Partly Paid Up means:
(a) in relation to a Share with par value, that the par value for that Share and any premium payable in respect of the issue of that Share, has not been fully paid or credited as paid in money or money's worth; and
(b) in relation to a Share without par value, means that the agreed issue price for that Share has not been fully paid or credited as paid in money or money's worth;
Secretary means a person appointed to perform the duties of the secretary of the Company, including a joint, assistant or deputy secretary;
Share means an ordinary share of US$0.001 par value each in the capital of the Company and the expression:
(a) includes stock (except where a distinction between shares and stock is expressed or implied); and
(b) where the context permits, also includes a fraction of a Share;
Special Resolution means a resolution of a General Meeting or a resolution of a meeting of the holders of any class of Shares in a class meeting duly constituted in accordance with the Articles in each case passed by a majority of not less than two-thirds of Members who (being entitled to do so) vote in person or by proxy at that meeting.

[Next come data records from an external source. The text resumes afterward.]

(** ** Rows that stay *)
(** The table and the columns of it that a statement may change in a row. *)
Definition writes (s : Statement) : option (string * list string) :=
  match s with
  | AddColumn name c => Some (name, [col_name c])
  | DropColumn name c => Some (name, [c])
  | Update name c _ _ => Some (name, [c])
  | EventTypeToSmallint => Some ("poi_events", ["event_type"])%string
  | BackfillUpstream => Some ("published_snapshots", ["upstream_url"])%string
  | SaveInvalidatedSequence => Some ("indexer_state", ["value"; "updated_at"])%string
  | _ => None
  end.
Definition touched (name : string) (s : Statement) : list string :=
  match writes s with Some (n, cs) => if decide (n = name) then cs else [] | None => [] end.
(** The tables a statement inserts rows in, and those it drops. *)
Definition inserts (s : Statement) : list string :=
  match s with
  | LinkLiveArtifacts => ["published_indexed_manifest_artifacts"]%string
  | SaveInvalidatedSequence => ["indexer_state"]%string
  | _ => []
  end.
Definition drops (s : Statement) : list string := match s with DropTables names => names | _ => [] end.

Definition row_kept (cs : list string) (r r' : Row) : Prop := ∀ c, c ∉ cs → r' !! c = r !! c.
Definition null_at (c : string) (r : Row) : Prop := default VNull (r !! c) = VNull.
(** What a statement does to a row; a column it adds without a default is null. *)
Definition row_step (name : string) (s : Statement) (r r' : Row) : Prop :=
  row_kept (touched name s) r r' ∧
  ∀ n c, s = AddColumn n c → col_default c = None → r' = r ∨ null_at (col_name c) r'.
Definition rows_step (name : string) (s : Statement) (t t' : Table) : Prop :=
  ∃ rows added, tb_rows t' = rows ++ added ∧ Forall2 (row_step name s) (tb_rows t) rows ∧ (name ∉ inserts s → added = []).

Lemma row_step_refl name s r : row_step name s r r.
Proof. split; [done|]. by left. Qed.
Lemma row_kept_insert c v cs r : c ∈ cs → row_kept cs r (<[c := v]> r).
Proof. intros Hc c' Hc'. rewrite lookup_insert_ne; [done|]. set_solver. Qed.
Lemma rows_step_same name s t t' : tb_rows t' = tb_rows t → rows_step name s t t'.
Proof. intros Ht. exists (tb_rows t), []. rewrite Ht. rewrite app_nil_r. split_and!; [done| |done]. apply Forall_Forall2_diag, Forall_true. apply row_step_refl. Qed.
Lemma rows_step_fmap name s t t' f added : tb_rows t' = (f <$> tb_rows t) ++ added → (name ∉ inserts s → added = []) → (∀ r, row_step name s r (f r)) → rows_step name s t t'.
Proof.
  intros Ht Ha Hf. exists (f <$> tb_rows t), added. split_and!; [done| |done].
  apply Forall2_fmap_r, Forall_Forall2_diag, Forall_true. exact Hf.
Qed.
Definition table_step (name : string) (s : Statement) (db db' : Db) : Prop :=
  ∀ t, db_tables db !! name = Some t → ∃ t', db_tables db' !! name = Some t' ∧ rows_step name s t t'.
Lemma table_step_same name s db db' : db_tables db' = db_tables db → table_step name s db db'.
Proof. intros Hdb t Ht. rewrite Hdb. exists t. split; [done|]. by apply rows_step_same. Qed.
Lemma table_step_insert name s db db' n t1 t2 :
  db_tables db' = <[n := t2]> (db_tables db) → db_tables db !! n = Some t1 → (n = name → rows_step name s t1 t2) → table_step name s db db'.
Proof.
  intros Hdb Hn Hs t Ht. rewrite Hdb. destruct (decide (n = name)) as [->|Hne].
  - simplify_eq. exists t2. rewrite lookup_insert_eq. auto.
  - exists t. rewrite lookup_insert_ne by done. split; [done|]. by apply rows_step_same.
Qed.
Lemma get_table_Ok db n t : get_table db n = Ok t → db_tables db !! n = Some t.
Proof. apply ok_or_Ok. Qed.
Lemma touched_of name s cs : writes s = Some (name, cs) → touched name s = cs.
Proof. intros Hw. unfold touched. by rewrite Hw, decide_True. Qed.
Lemma row_step_written name s cs r r' : (∀ n c, s ≠ AddColumn n c) → writes s = Some (name, cs) → row_kept cs r r' → row_step name s r r'.
Proof. intros Hs Hw Hr. split; [by rewrite (touched_of name s cs)|]. intros n c ->. by destruct (Hs n c). Qed.

Lemma event_type_step t rows :
  try_map (λ row : Row, match row !! "event_type"%string with
                        | Some v => v ← event_type_value cast_smallint v; Ok (<["event_type"%string := v]> row)
                        | None => Ok row
                        end) (tb_rows t) = Ok rows →
  Forall2 (row_step "poi_events" EventTypeToSmallint) (tb_rows t) rows.
Proof.
  intros Hr%try_map_Ok. eapply Forall2_impl; [exact Hr|]. intros r r'. cbn.
  destruct (r !! "event_type"%string) as [v|]; [|intros [= <-]; apply row_step_refl].
  intros Hv. apply bind_Ok in Hv as (v' & _ & [= <-]). eapply row_step_written; [done|done|]. apply row_kept_insert. set_solver.
Qed.
Lemma upsert_step rows v : ∃ rows' added, upsert_state now rows CHAIN_SEQUENCE_KEY v = rows' ++ added ∧
  Forall2 (row_step "indexer_state" SaveInvalidatedSequence) rows rows'.
Proof.
  unfold upsert_state. case_decide as He.
  - eexists _, []. rewrite app_nil_r. split; [done|]. apply Forall2_fmap_r, Forall_Forall2_diag, Forall_true. intros r. unfold compose.
    case_decide; [|apply row_step_refl]. eapply row_step_written; [done|done|].
    intros c Hc. rewrite !lookup_insert_ne by set_solver. done.
  - eexists rows, _. split; [done|]. apply Forall_Forall2_diag, Forall_true. intros r. apply row_step_refl.
Qed.
Lemma backfilled_step tips r : row_step "published_snapshots" BackfillUpstream r (default r (backfilled tips r)).
Proof.
  destruct (backfilled tips r) as [r'|] eqn:Hb; cbn; [|apply row_step_refl]. unfold backfilled in Hb.
  repeat case_match; simplify_eq. eapply row_step_written; [done|done|]. apply row_kept_insert. set_solver.
Qed.
Lemma added_step name c r : row_step name (AddColumn name c) r (<[col_name c := default_value now c]> r).
Proof.
  split; [erewrite touched_of by done; apply row_kept_insert; set_solver|]. intros n' c' [= <- <-] Hd. right.
  unfold null_at, default_value. by rewrite lookup_insert_eq, Hd.
Qed.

The expression includes a unanimous written resolution;
Treasury Shares means Shares held in treasury pursuant to the Act and Article 2.12; and
U.S. Securities Act means the Securities Act of 1933 of the United States of America, as amended, or any similar federal statute and the rules and regulations of the Commission thereunder, all as the same shall be in effect at the time.
1.2 In the interpretation of these Articles, the following provisions apply unless the context otherwise requires:
(a) A reference in these Articles to a statute is a reference to a statute of the Cayman Islands as known by its short title, and includes:
(i) any statutory modification, amendment or re-enactment; and
(ii) any subordinate legislation or regulations issued under that statute.
Without limitation to the preceding sentence, a reference to a revised Act of the Cayman Islands is taken to be a reference to the revision of that Act in force from time to time as amended from time to time.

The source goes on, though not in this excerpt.